◆ **Task details**:
What lines of the listing include the string "scanner"? Show them all.

◆ **Dataset excerpts**:
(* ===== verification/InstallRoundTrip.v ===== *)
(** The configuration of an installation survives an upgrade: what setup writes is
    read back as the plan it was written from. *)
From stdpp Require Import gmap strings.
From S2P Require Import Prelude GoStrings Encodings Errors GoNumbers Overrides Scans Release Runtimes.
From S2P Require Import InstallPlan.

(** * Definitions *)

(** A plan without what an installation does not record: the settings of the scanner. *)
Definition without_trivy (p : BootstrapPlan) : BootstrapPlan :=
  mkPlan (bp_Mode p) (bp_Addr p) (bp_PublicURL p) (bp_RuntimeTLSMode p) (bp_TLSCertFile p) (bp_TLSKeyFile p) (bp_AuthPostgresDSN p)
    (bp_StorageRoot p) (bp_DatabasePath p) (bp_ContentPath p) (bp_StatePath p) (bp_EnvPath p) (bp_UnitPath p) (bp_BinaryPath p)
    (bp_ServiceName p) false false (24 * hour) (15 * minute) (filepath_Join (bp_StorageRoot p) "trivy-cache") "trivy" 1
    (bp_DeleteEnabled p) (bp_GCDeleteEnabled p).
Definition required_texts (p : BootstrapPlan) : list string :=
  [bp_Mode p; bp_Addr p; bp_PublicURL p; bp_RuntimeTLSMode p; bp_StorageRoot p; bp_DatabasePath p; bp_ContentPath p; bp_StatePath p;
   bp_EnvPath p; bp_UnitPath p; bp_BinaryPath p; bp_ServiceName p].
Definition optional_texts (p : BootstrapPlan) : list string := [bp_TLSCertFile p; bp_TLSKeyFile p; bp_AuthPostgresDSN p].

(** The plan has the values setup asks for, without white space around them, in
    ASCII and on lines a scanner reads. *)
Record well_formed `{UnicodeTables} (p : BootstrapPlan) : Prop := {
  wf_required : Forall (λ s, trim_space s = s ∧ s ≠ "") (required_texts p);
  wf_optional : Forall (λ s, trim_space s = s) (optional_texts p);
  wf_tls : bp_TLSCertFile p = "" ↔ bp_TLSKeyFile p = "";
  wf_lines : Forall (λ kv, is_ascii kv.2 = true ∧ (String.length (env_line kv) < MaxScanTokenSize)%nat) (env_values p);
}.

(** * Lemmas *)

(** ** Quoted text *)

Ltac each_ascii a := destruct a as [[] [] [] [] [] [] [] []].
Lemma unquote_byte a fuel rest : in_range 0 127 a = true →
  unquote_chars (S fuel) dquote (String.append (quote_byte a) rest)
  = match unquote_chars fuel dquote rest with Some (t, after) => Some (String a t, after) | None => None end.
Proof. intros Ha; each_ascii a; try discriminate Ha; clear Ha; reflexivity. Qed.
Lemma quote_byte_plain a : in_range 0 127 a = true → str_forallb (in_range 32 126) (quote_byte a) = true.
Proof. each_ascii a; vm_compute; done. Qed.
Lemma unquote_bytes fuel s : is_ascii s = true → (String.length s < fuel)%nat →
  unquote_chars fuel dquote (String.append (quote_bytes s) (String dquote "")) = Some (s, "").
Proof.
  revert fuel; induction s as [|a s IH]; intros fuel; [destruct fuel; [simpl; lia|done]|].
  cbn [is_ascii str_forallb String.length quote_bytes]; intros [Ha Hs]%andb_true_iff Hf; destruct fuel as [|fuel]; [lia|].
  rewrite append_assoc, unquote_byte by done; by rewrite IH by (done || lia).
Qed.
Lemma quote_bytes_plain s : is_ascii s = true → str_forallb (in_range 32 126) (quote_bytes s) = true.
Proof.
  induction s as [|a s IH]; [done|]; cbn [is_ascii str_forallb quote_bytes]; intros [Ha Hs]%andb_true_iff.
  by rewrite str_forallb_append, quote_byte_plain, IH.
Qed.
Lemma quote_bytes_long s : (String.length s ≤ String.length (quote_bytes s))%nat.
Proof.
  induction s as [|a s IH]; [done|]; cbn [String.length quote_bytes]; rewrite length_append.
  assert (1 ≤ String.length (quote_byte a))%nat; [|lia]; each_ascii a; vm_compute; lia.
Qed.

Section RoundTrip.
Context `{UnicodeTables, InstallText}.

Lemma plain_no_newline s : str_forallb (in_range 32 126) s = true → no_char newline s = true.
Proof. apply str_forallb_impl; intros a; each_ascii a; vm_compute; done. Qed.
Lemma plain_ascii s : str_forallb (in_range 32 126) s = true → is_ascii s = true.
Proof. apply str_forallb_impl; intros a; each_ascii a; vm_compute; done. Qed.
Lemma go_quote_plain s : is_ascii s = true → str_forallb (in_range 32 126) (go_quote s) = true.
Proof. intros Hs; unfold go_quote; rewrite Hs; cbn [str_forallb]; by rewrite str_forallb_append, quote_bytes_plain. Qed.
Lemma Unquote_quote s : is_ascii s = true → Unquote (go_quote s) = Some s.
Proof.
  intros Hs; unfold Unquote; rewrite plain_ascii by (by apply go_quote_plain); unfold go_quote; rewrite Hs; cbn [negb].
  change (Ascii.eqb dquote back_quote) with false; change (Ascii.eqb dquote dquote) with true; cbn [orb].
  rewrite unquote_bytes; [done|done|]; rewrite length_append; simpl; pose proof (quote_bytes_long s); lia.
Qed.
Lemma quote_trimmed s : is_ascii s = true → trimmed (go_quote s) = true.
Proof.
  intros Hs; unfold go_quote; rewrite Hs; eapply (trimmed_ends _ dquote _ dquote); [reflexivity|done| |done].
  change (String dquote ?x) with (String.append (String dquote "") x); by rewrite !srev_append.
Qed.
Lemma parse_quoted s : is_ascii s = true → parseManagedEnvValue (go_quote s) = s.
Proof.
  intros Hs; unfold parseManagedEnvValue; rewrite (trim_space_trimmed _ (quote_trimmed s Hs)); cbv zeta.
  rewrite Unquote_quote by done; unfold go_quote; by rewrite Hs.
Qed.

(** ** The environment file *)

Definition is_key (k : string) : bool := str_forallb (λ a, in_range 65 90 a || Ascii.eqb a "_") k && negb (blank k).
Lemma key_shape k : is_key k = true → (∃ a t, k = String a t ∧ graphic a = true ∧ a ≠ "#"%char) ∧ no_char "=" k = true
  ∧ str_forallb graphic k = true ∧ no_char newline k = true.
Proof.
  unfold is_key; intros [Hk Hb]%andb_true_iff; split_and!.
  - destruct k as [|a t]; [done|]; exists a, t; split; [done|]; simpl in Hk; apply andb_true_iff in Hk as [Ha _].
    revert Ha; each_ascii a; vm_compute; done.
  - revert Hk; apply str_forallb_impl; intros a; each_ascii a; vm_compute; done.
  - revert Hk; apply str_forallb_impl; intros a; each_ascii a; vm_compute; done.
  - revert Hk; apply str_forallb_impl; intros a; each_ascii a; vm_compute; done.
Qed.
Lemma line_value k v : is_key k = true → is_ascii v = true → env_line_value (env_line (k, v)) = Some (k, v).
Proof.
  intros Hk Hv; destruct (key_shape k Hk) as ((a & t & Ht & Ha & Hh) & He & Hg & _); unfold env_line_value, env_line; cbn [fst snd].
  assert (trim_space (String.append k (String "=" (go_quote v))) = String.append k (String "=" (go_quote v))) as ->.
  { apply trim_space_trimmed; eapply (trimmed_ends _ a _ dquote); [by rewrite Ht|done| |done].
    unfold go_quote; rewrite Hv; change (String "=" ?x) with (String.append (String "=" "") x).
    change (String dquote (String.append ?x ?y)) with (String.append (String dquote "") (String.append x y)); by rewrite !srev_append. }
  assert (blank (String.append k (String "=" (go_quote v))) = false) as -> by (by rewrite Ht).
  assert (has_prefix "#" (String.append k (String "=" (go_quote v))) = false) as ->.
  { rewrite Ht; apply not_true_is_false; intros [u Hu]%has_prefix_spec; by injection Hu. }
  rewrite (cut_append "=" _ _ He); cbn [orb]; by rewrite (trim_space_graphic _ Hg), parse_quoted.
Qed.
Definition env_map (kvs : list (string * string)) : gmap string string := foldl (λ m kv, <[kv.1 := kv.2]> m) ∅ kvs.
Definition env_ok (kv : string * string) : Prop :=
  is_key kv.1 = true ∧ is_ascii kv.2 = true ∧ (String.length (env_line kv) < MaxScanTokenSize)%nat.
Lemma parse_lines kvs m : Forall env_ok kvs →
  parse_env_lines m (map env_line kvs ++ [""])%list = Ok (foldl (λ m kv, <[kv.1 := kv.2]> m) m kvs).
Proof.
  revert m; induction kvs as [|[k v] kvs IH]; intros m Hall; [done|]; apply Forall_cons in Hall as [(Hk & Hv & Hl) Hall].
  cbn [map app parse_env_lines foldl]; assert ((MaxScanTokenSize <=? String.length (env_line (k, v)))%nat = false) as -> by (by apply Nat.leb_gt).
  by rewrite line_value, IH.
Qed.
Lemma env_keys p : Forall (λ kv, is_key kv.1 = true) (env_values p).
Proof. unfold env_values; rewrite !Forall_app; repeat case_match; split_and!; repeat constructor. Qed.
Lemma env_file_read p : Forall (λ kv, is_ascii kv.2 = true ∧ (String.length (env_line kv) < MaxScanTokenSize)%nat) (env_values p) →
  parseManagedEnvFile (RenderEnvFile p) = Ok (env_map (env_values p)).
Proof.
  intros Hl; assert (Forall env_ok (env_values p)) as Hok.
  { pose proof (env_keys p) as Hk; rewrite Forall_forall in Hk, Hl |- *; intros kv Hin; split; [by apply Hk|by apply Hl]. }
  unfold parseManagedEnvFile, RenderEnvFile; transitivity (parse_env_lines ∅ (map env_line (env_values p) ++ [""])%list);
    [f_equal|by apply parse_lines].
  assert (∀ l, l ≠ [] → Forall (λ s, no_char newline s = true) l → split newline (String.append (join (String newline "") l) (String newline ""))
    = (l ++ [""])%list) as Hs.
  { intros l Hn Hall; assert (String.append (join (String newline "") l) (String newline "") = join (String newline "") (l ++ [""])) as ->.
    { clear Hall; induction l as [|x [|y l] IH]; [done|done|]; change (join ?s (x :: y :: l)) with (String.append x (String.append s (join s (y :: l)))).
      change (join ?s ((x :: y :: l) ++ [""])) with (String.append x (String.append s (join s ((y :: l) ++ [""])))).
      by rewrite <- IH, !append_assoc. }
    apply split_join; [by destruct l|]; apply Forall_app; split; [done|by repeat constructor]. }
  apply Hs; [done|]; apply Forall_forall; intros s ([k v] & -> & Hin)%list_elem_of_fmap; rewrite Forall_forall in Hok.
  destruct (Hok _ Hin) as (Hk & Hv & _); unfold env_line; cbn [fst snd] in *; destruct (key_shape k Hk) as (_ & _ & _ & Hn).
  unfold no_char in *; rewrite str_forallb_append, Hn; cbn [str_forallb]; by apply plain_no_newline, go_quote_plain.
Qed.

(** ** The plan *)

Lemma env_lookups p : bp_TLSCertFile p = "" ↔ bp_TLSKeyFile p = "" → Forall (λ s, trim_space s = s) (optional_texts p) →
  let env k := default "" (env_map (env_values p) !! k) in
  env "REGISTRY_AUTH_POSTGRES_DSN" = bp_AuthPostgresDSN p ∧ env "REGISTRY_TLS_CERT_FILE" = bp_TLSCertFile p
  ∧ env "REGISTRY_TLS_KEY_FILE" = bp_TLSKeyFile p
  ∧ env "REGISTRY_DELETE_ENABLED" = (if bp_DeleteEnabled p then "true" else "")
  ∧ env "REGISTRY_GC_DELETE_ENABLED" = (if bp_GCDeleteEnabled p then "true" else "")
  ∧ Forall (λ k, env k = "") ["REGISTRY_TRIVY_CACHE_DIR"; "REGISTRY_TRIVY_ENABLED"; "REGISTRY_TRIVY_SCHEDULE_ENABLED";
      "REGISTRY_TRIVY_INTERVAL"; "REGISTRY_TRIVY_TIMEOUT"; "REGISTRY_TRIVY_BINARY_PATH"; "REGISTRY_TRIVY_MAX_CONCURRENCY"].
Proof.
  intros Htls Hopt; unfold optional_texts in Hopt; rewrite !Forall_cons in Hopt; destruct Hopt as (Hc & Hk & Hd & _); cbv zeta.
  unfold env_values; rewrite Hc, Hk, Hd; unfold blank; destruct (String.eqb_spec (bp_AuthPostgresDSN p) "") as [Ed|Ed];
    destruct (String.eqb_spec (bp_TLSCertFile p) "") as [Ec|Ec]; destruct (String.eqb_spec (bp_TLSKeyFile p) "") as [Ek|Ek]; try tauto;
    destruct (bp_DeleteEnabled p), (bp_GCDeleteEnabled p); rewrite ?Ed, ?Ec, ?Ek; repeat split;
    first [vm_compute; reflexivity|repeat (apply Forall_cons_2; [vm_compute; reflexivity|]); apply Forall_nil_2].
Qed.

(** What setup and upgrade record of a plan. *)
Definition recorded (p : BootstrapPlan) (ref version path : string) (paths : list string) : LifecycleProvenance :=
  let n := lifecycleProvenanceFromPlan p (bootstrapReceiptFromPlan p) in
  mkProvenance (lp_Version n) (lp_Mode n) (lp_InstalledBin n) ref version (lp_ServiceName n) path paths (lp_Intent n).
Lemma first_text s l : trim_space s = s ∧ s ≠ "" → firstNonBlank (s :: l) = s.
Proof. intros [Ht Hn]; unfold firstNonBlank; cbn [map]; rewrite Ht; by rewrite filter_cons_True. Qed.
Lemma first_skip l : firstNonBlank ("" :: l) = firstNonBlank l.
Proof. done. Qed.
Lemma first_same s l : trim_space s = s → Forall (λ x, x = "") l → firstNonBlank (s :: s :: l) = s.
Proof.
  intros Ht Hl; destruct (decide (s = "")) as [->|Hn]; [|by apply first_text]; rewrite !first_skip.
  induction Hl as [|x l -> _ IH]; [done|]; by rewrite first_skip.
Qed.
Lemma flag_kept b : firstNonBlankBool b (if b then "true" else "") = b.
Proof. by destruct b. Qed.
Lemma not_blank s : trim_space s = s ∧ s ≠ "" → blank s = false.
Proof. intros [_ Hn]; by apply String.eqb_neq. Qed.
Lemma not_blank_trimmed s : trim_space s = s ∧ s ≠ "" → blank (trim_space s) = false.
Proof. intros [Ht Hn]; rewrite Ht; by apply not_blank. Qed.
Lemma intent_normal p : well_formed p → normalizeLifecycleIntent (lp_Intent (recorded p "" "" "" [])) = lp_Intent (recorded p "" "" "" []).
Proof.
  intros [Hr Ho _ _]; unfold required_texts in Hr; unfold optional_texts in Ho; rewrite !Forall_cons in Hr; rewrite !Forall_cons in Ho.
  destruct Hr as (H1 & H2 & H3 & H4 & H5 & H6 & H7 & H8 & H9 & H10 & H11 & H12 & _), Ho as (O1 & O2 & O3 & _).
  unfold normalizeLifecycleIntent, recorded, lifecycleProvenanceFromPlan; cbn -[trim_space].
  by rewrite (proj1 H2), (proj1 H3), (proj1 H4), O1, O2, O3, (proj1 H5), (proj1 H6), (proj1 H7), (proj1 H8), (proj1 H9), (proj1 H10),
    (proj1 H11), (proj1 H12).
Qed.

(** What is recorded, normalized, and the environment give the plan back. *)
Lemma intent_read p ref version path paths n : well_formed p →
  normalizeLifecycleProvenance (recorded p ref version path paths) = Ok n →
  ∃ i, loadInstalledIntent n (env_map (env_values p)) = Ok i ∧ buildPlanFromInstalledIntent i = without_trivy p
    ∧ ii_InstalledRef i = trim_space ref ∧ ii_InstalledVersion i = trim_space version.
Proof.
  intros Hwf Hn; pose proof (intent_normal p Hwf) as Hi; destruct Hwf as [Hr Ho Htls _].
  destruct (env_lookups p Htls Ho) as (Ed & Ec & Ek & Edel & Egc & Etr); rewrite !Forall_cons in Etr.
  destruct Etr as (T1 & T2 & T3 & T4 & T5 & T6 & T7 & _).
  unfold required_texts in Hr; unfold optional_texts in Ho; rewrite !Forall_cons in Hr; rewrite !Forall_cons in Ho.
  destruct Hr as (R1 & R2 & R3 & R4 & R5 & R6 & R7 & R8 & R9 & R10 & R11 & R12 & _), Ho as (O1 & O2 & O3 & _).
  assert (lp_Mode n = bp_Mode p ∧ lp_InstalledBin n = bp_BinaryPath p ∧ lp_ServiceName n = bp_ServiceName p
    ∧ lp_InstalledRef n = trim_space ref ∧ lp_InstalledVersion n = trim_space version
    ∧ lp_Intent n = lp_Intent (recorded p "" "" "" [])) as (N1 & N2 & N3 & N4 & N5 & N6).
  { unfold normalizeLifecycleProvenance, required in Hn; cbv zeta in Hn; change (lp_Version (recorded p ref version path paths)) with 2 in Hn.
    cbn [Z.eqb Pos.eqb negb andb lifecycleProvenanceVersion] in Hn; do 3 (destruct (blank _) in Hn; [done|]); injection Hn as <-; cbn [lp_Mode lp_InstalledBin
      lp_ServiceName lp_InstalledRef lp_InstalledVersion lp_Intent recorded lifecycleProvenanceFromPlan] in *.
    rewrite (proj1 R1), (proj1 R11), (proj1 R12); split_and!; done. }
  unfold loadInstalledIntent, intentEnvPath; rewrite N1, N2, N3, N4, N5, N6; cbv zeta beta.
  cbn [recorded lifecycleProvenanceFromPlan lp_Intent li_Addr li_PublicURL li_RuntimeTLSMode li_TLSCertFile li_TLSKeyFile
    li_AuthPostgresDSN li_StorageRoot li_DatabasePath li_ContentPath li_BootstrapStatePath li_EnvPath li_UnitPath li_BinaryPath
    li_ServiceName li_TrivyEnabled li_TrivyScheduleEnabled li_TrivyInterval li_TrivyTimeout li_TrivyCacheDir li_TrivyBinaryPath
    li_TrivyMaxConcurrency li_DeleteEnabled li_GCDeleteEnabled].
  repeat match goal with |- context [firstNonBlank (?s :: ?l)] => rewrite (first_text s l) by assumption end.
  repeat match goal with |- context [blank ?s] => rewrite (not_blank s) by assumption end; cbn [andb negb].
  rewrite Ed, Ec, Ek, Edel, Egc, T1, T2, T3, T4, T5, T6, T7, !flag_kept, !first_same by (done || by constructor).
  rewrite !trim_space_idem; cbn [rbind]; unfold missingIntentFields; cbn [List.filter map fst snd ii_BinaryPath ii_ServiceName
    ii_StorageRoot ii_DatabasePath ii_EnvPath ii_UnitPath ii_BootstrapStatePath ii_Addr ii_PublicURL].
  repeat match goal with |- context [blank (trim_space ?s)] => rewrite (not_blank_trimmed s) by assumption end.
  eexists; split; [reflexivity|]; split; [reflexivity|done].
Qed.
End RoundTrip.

◆ **Solution**:
(** A plan without what an installation does not record: the settings of the scanner. *)
    ASCII and on lines a scanner reads. *)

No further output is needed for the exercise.